Puerto Rican teachers pepper sprayed protesting school closings
Preparations underway for strike on May 1
San Juan, Puerto Rico – On April 27, police pepper sprayed teachers in a protest led by the Puerto Rican Teachers Federation (FMPR) outside the Department of Education. The teachers were protesting the government’s plan to close hundreds of public schools as part of a massive ‘education reform’ plan to privatize public education.
FMPR President Mercedes Martinez said, “It was abusive, an unnecessary abuse of power against unarmed teachers that were peacefully protesting against the government’s outrages,” and that “they used pepper spray disproportionately, they sprayed pepper spray like it was a joke, it was a shame what happened today.”

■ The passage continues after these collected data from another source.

Definition apply_grant (worker_id : WorkerId) (n : Namespace) (pod_id : PodId) : Namespace :=
  match get_pod (router n) pod_id with
  | None => n
  | Some _ =>
      let '(lease_id, r) := create_schedule_lease (router n) in
      let r := set_schedule_lease_lease lease_id {| li_worker_id := worker_id |} r in
      let r := set_pod_lease_edges lease_id [pod_id] r in
      add_pod_to_worker worker_id pod_id
        {| n with router := r; leases := <[pod_id := lease_id]> (leases n) |}
  end.

Definition retain_grants (worker_id : WorkerId) (l : list (PodId * GlobalWorkerId)) :
    list (PodId * GlobalWorkerId) := filter (λ g, g.2 ≠ worker_id) l.

Definition worker_connected (worker_id : GlobalWorkerId) (info : WorkerInfo) (n : Namespace) :
    Namespace :=
  let n := on_router (set_worker_info worker_id info) (on_router (create_worker worker_id) n) in
  let n := {| n with pending_workers := <[worker_id := {| pw_info := info |}]> (pending_workers n) |} in
  let deferred := (filter (λ g, g.2 = worker_id) (deferred_grants n)).*1 in
  let n := {| n with deferred_grants := retain_grants worker_id (deferred_grants n) |} in
  foldl (apply_grant worker_id) n deferred.

Definition worker_disconnected (worker_id : GlobalWorkerId) (n : Namespace) : Namespace :=
  let was_active := is_some (active_workers n !! worker_id) in
  let was_pending := is_some (pending_workers n !! worker_id) in
  let n := {| n with active_workers := delete worker_id (active_workers n);
                     pending_workers := delete worker_id (pending_workers n);
                     deferred_grants := retain_grants worker_id (deferred_grants n);
                     buffered_worker_commands := delete worker_id (buffered_worker_commands n) |} in
  if was_active || was_pending then
    let n := forget_worker_pods worker_id n in
    let n := if was_active then
        let '(d, r) := EndpointDemand.remove_worker worker_id (endpoint_demand (adapters n), router n) in
        on_router (λ _, r) (with_adapters (λ a, {| a with endpoint_demand := d |}) n)
      else n in
    on_router (destroy_worker worker_id) n
  else n.

Definition scheduler_decision (decision : Scheduler.SchedulerDecision) (n : Namespace) : Namespace :=
  match decision with
  | Scheduler.Grant _ pod_id worker_id =>
      if is_some (active_workers n !! worker_id) || is_some (pending_workers n !! worker_id) then
        apply_grant worker_id n pod_id
      else {| n with deferred_grants := deferred_grants n ++ [(pod_id, worker_id)] |}
  | Scheduler.Revoke _ pod_id _ =>
      let n := match leases n !! pod_id with
        | Some lease_id =>
            on_router (destroy_schedule_lease lease_id)
              {| n with leases := delete pod_id (leases n) |}
        | None => n
        end in
      remove_pod_from_worker pod_id n
  end.
Lemma apply_grant_inv w n p :
  inv n → known n w → pod_worker n !! p = None → p ∉ (deferred_grants n).*1 → inv (apply_grant w n p).
Proof.
  intros [He Hk Hd Ho Hj Hb] Hw Hp Hnd.
  destruct (apply_grant_fields w n p) as (Ea & Ep & Ed & Eb & _ & _ & _ & [[Epw Eed]|[Epw Eed]]);
    split; unfold known, pods_of in *; rewrite ?Ea, ?Ep, ?Ed, ?Eb, ?Epw, ?Eed; try done.
  - intros q v. destruct (decide (v = w)) as [->|Hv].
    + rewrite (lookup_insert_eq (worker_pod_edges n)). simpl.
      rewrite elem_of_union, elem_of_singleton, <- He, lookup_insert_Some. clear -Hp.
      naive_solver congruence.
    + rewrite (lookup_insert_ne (worker_pod_edges n)), <- He, lookup_insert_Some by done.
      clear -Hp Hv. naive_solver congruence.
  - intros v [<-|[_ Hv]]%lookup_insert_is_Some; [done|]. by apply Hk.
  - intros q v Hin. destruct (Hd q v Hin) as [H1 H2]. split; [done|].
    rewrite lookup_insert_ne; [done|]. intros <-. apply Hnd. apply list_elem_of_fmap.
    by exists (p, v).
Qed.

Lemma grants_inv w l n :
  inv n → known n w → NoDup l → (∀ p, p ∈ l → pod_worker n !! p = None ∧ p ∉ (deferred_grants n).*1) →
  inv (foldl (apply_grant w) n l).
Proof.
  revert n. induction l as [|p l IH]; intros n Hn Hw Hl Hp; [done|]. cbn [foldl].
  apply NoDup_cons in Hl as [Hpl Hl].
  destruct (apply_grant_fields w n p) as (Ea & Ep & Ed & Eb & _ & _ & _ & Hpw).
  destruct (Hp p) as [Hp1 Hp2]; [set_solver|]. apply IH; [by apply apply_grant_inv| |done|].
  - unfold known in *. by rewrite Ea, Ep.
  - intros q Hq. destruct (Hp q) as [Hq1 Hq2]; [set_solver|]. rewrite Ed. split; [|done].
    destruct Hpw as [[-> _]|[-> _]]; [done|]. rewrite lookup_insert_ne; [done|]. set_solver.
Qed.

Lemma elem_of_retain w l g : g ∈ retain_grants w l ↔ g ∈ l ∧ g.2 ≠ w.
Proof. unfold retain_grants. rewrite list_elem_of_filter. tauto. Qed.

Lemma retain_NoDup w l : NoDup l.*1 → NoDup (retain_grants w l).*1.
Proof. unfold retain_grants. intros Hl. eapply sublist_NoDup; [done|]. apply fmap_sublist, sublist_filter. Qed.

Lemma worker_connected_inv w info n : inv n → ¬ known n w → inv (worker_connected w info n).
Proof.
  intros [He Hk Hd Ho Hj Hb] Hw. unfold worker_connected. cbn zeta.
  assert (Hno : active_workers n !! w = None).
  { apply eq_None_not_Some. intros ?. apply Hw. by left. }
  apply grants_inv.
  - split; unfold known, pods_of; simpl; try done.
    + intros v Hv%Hk. rewrite lookup_insert_is_Some. unfold known in Hv. destruct (decide (w = v)); naive_solver.
    + intros p v [Hin Hne]%elem_of_retain. destruct (Hd p v Hin) as [Hn Hp]. split; [|done].
      rewrite lookup_insert_ne by done. done.
    + by apply retain_NoDup.
    + intros v Hv. destruct (decide (v = w)) as [->|]; [rewrite Hno in Hv; by destruct Hv|].
      rewrite lookup_insert_ne by done. by apply Hj.
  - right. simpl. rewrite lookup_insert_eq. eauto.
  - eapply sublist_NoDup; [exact Ho|]. apply fmap_sublist, sublist_filter.
  - simpl. intros p ([q v] & -> & [Hv Hin]%list_elem_of_filter)%list_elem_of_fmap. simpl in *. subst v.
    split; [by eapply Hd|]. intros ([q' v] & Eq & [Hin' Hne]%elem_of_retain)%list_elem_of_fmap.
    simpl in *. subst q'. apply Hne.
    apply (elem_of_list_to_map_1 (M := gmap Z)) in Hin, Hin'; [congruence|done|done].
Qed.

The Puerto Rican Teachers Federation, along with the Broad Front in Defense of Public Education (FADEP) is not letting the police attack stop their organizing to defend public education. They announced that there will not be classes in Puerto Rico’s schools on May 1, International Workers Day, because teachers are going on strike. Teachers and school communities across Puerto Rico will converge in San Juan to march from the Department of Education to the ‘Milla de Oro’.
In a statement, the FADEP said, “May 1 is a day in which teachers, mothers, fathers, students and diverse sectors of civil society will unite in one voice to demand that they stop the closing and privatization of schools,” “On May 1 we’ll have an overwhelming expression to stop school closings and to demand that Education Secretary Julia Keleher resign and we can get back on the path of a true transformation of the education system.”